The merchandise is aimed solely at working Joes and Janes: heavy-duty boots and insulated snowsuits, side-clip suspenders and jeans made from “fire-hose” cotton twill. The company’s breakout product in 2002 was the Longtail T, which “solved the age-old, notorious and much feared problem known as Plumber’s Butt,” says the catalog. “Now thousands of guys who have to bend over when they work can stay in the good graces of their clients and fellow tradesmen.”

Another signature product is the work pants with the extra large gusset in the crotch, sold as “Ballroom jeans.” Nice.

The company’s team of sportsmen and contractors -- the “Trades Panel” -- tests the gear in the field and consults on the copy in the catalog.

Does any of this sound familiar? It should. Duluth Trading is precisely the sort of company uber-marketer Alex Bogusky described in last year’s “Baked In”: The product guys work with the marketing guys (no silos).

The company constantly innovates around the customer. It is so tuned in to the clientele it even knows where people read the catalog. “Ninety percent of the catalogs are read in the . . . “ well, lavatory, says chief marketing officer Suzanne Harms.

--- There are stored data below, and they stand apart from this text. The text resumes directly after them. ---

(* ===== verification/GoUrl.v ===== *)
(** * Go's url.Parse, as the driver uses it

    The scheme, the host and the path of a URL: what [parseEndpoint] reads of one.  The
    query and the fragment are cut off, a fragment that cannot be unescaped is an error.
    Which authorities are accepted, and the host they name, has changed between releases
    of Go: it is a parameter, with the two laws the driver's endpoints rely on. *)
From Stdlib Require Import Ascii.
From S2P Require Import Prelude GoStrings Json JsonText.

Module url.

Class Authority := {
  parseAuthority : string → res string string;
  no_authority : parseAuthority "" = Ok "";
  host_port : ∀ host port, all_chars (λ a, byte_in 48 57 a || byte_in 97 122 a || bool_decide (a = "."%char)) host = true →
    all_chars (byte_in 48 57) port = true → parseAuthority (host +:+ ":" +:+ port) = Ok (host +:+ ":" +:+ port);
}.

Record URL := mkURL { Scheme : string; Host : string; Path : string }.

(** [unescape] of a path or a fragment. *)
Fixpoint unescape (s : string) : option string :=
  match s with
  | "" => Some ""
  | String c s' =>
      if decide (c = "%"%char) then
        match s' with
        | String a (String b s'') =>
            match jsontext.hex_val a, jsontext.hex_val b with
            | Some x, Some y => String (ascii_of_N (16 * x + y)) <$> unescape s''
            | _, _ => None
            end
        | _ => None
        end
      else String c <$> unescape s'
  end.
Definition unescaped (s : string) : res string string :=
  match unescape s with Some t => Ok t | None => Err "invalid URL escape" end.

(** A control character. *)
Definition ctl (a : ascii) : bool := byte_in 0 31 a || bool_decide (N_of_ascii a = 127%N).
Definition letter (a : ascii) : bool := byte_in 97 122 a || byte_in 65 90 a.
Definition scheme_more (a : ascii) : bool := byte_in 48 57 a || bool_decide (a ∈ ["+"%char; "-"%char; "."%char]).

(** [getScheme]'s loop from index [i]: the rest of the scheme and what follows its colon,
    [None] where the text has no scheme. *)
Fixpoint getScheme_loop (i : nat) (s : string) : res string (option (string * string)) :=
  match s with
  | "" => Ok None
  | String c s' =>
      let go_on := r ← getScheme_loop (S i) s'; Ok (option_map (λ p, (String c p.1, p.2)) r) in
      if letter c then go_on
      else if scheme_more c then if decide (i = 0) then Ok None else go_on
      else if decide (c = ":"%char) then if decide (i = 0) then Err "missing protocol scheme" else Ok (Some ("", s'))
      else Ok None
  end.
Definition getScheme (raw : string) : res string (string * string) :=
  r ← getScheme_loop 0 raw; Ok (default ("", raw) r).

(** The text before the first [c], all of it where there is none. *)
Definition before (c : ascii) (s : string) : string := match cut_on c s with Some (l, _) => l | None => s end.

Section parse.
  Context `{Authority}.

(** The authority after the two slashes of [rest], and the path after it. *)
Definition authority (scheme rest : string) : res string (string * string) :=
  match cut_prefix "//" rest with
  | Some a =>
      if bool_decide (scheme ≠ "") || negb (has_prefix "///" rest) then
        let '(auth, path) := match cut_on "/" a with Some (l, r) => (l, String "/" r) | None => (a, "") end in
        h ← parseAuthority auth; Ok (h, path)
      else Ok ("", rest)
  | None => Ok ("", rest)
  end.
(** A text with a scheme that is no path is opaque: it has neither host nor path. *)
Definition parse (raw : string) : res string URL :=
  if negb (all_chars (λ a, negb (ctl a)) raw) then Err "net/url: invalid control character in URL"
  else if decide (raw = "*") then Ok (mkURL "" "" "*")
  else
    s ← getScheme raw;
    let scheme := to_lower s.1 in
    let rest := before "?" s.2 in
    if negb (has_prefix "/" rest) && bool_decide (scheme ≠ "") then Ok (mkURL scheme "" "")
    else if negb (has_prefix "/" rest) && contains_char ":" (before "/" rest)
    then Err "first path segment in URL cannot contain colon"
    else
      a ← authority scheme rest;
      p ← unescaped a.2;
      Ok (mkURL scheme a.1 p).
Definition Parse (raw : string) : res string URL :=
  let '(u, frag) := match cut_on "#" raw with Some p => p | None => (raw, "") end in
  url ← parse u;
  if decide (frag = "") then Ok url else _ ← unescaped frag; Ok url.

(** ** What is parsed *)

(** A byte a path may hold as it is. *)
Definition plain (a : ascii) : bool := negb (ctl a) && negb (bool_decide (a ∈ ["%"%char; "?"%char; "#"%char])).

Lemma plain_free s c : c ∈ ["%"%char; "?"%char; "#"%char] → all_chars plain s = true → contains_char c s = false.
Proof.
  intros Hc. apply all_chars_free. unfold plain. rewrite (bool_decide_eq_true_2 _ Hc), andb_false_r. done.
Qed.
Lemma plain_no_ctl s : all_chars plain s = true → all_chars (λ a, negb (ctl a)) s = true.
Proof. apply all_chars_impl. intros a. unfold plain. by intros []%andb_true_iff. Qed.
Lemma unescape_plain s : contains_char "%" s = false → unescape s = Some s.
Proof.
  induction s as [|c s IH]; [done|]. simpl. destruct (decide _) as [->|Hc]; [done|]. intros Hs.
  destruct (decide (c = "%"%char)); [done|]. by rewrite IH.
Qed.
Lemma before_none c s : contains_char c s = false → before c s = s.
Proof. intros Hs. unfold before. by rewrite cut_on_none. Qed.
Lemma Parse_parse raw : contains_char "#" raw = false → Parse raw = parse raw.
Proof. intros Hr. unfold Parse. rewrite cut_on_none by done. by destruct (parse raw). Qed.
Lemma parse_scheme raw scheme rest : all_chars plain raw = true → raw ≠ "*" → scheme ≠ "" →
  getScheme raw = Ok (scheme, rest) → all_chars plain rest = true →
  parse raw = if has_prefix "/" rest then a ← authority (to_lower scheme) rest; p ← unescaped a.2; Ok (mkURL (to_lower scheme) a.1 p)
              else Ok (mkURL (to_lower scheme) "" "").
Proof.
  intros Hraw Hstar Hne Hs Hrest. unfold parse. rewrite (plain_no_ctl raw Hraw), decide_False, Hs by done. simpl.
  rewrite before_none by (apply (plain_free rest); [set_solver|done]).
  rewrite bool_decide_eq_true_2 by (destruct scheme; done). by destruct (has_prefix "/" rest).
Qed.
(** A URL of a scheme with three slashes: the path is what follows the second. *)
Lemma Parse_rooted raw scheme p : all_chars plain raw = true → scheme ≠ "" → getScheme raw = Ok (scheme, "///" +:+ p) →
  all_chars plain p = true → Parse raw = Ok (mkURL (to_lower scheme) "" ("/" +:+ p)).
Proof.
  intros Hraw Hne Hs Hp. rewrite Parse_parse by (apply plain_free; [set_solver|done]).
  rewrite (parse_scheme raw scheme ("///" +:+ p)); [|done|by intros ->|done..]. simpl.
  unfold authority. simpl. rewrite bool_decide_eq_true_2 by (destruct scheme; done). simpl. rewrite no_authority. simpl.
  unfold unescaped. rewrite unescape_plain; [done|]. apply (plain_free ("/" +:+ p)); [set_solver|done].
Qed.
(** A URL without a slash after its scheme is opaque. *)
Lemma Parse_opaque raw scheme rest : all_chars plain raw = true → scheme ≠ "" → getScheme raw = Ok (scheme, rest) →
  all_chars plain rest = true → has_prefix "/" rest = false → Parse raw = Ok (mkURL (to_lower scheme) "" "").
Proof.
  intros Hraw Hne Hs Hp Hslash. rewrite Parse_parse by (apply plain_free; [set_solver|done]).
  rewrite (parse_scheme raw scheme rest); [|done|intros ->; injection Hs as <-; done|done..]. by rewrite Hslash.
Qed.
End parse.

(** Letters, digits and dots, then a port: an authority every release accepts. *)
Definition plain_authority (a : string) : res string string :=
  match cut_on ":" a with
  | Some (_, port) => if all_chars (byte_in 48 57) port then Ok a else Err "invalid port after host"
  | None => Ok a
  end.
#[global] Program Instance authority_default : Authority | 100 := {| parseAuthority := plain_authority |}.
Next Obligation. done. Qed.
Next Obligation.
  intros host port Hh Hp. unfold plain_authority. change (":" +:+ port) with (String ":" port). rewrite (cut_on_app ":" host port), Hp; [done|]. by refine (all_chars_free _ _ _ _ Hh).
Qed.
End url.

That must have been some marketing survey.

For most of Duluth Trading’s two decades in business, the catalog has been the sole means of outreach. This week, however, the company will step out of its self-imposed obscurity with some regional test marketing in Minneapolis, Madison and Denver.

The company is buying radio time and billboard space. In Minneapolis it will experiment with local TV advertising with a series of strangely naive 30-second spots, animated with stick figures. These spots have been holding court on YouTube for the last year. Wherever “slick” is on the dial, these spots are 180 degrees away.

“It’s a quiet little test,” Harms says. “The brand has always had a great cult following, and we don’t want to leave that, but I think we also need to increase awareness.”

Still, she says, DT cannot position itself as a mass-market brand. “We’re really not comfortable beating our chests.”

Hallelujah. The truth is, nothing is stopping Duluth Trading from attempting to become another American Apparel, or Ed Hardy, or Juicy Couture, or a hundred other soulless mall brands. The merchandise is cool and distinctive. It would take nothing to establish DT as lunch-bucket chic. It even makes a nice logo. Throw in a splashy debut on Wall Street, celebrity endorsements, product placements in the next Bruce Willis movie. The marketing plan writes itself.

But for the restraint of its management, Duluth Trading would soar like J. Peterman before falling down the same rathole of greed. Eddie Bauer was once as authentic an American brand as Lincoln’s beard. Now what is it? Another wobbly retailer hanging on in bankruptcy at the end of the shopping plaza. Here’s to DT’s sense of sustainability.

Other reasons to celebrate DT:

* The call center and distribution operation are still in the Midwest, and not in Bangalore. Also, prodded by its customers, the company now has a push on to find more American suppliers for its products.

* The company is committed to servicing the American working class, an audience that is economically besieged and often condescended to in advertising created in Hollywood or New York.

* The company is committed to its own identity. The owner and chief executive, Steve Schlecht, who bought the company in 2001, “fell in love with the catalog and the voice,” Harms says. Which means this charming and singular document will be with us for a while.

“It’s all about stupid, simple solutions. It’s about understanding your audience. Everybody knows a Duluth Trading kind of guy,” Harms says.

Not only that -- thumbing through the catalog, with its portraits of get-’er-done self-reliance and prairie manhood, I aspire to be one.

It’s not a big company, and it will never drop $3 million on a Super Bowl spot, but Duluth Trading is a refreshing reminder that advertising doesn’t have to a sneering, cynical plot, an empty lie, an earwig boring into your money-spending brain center. It can be a simple, honorable expression of brand, of a good company that just wants to sell you value. That’s a business worth patronizing.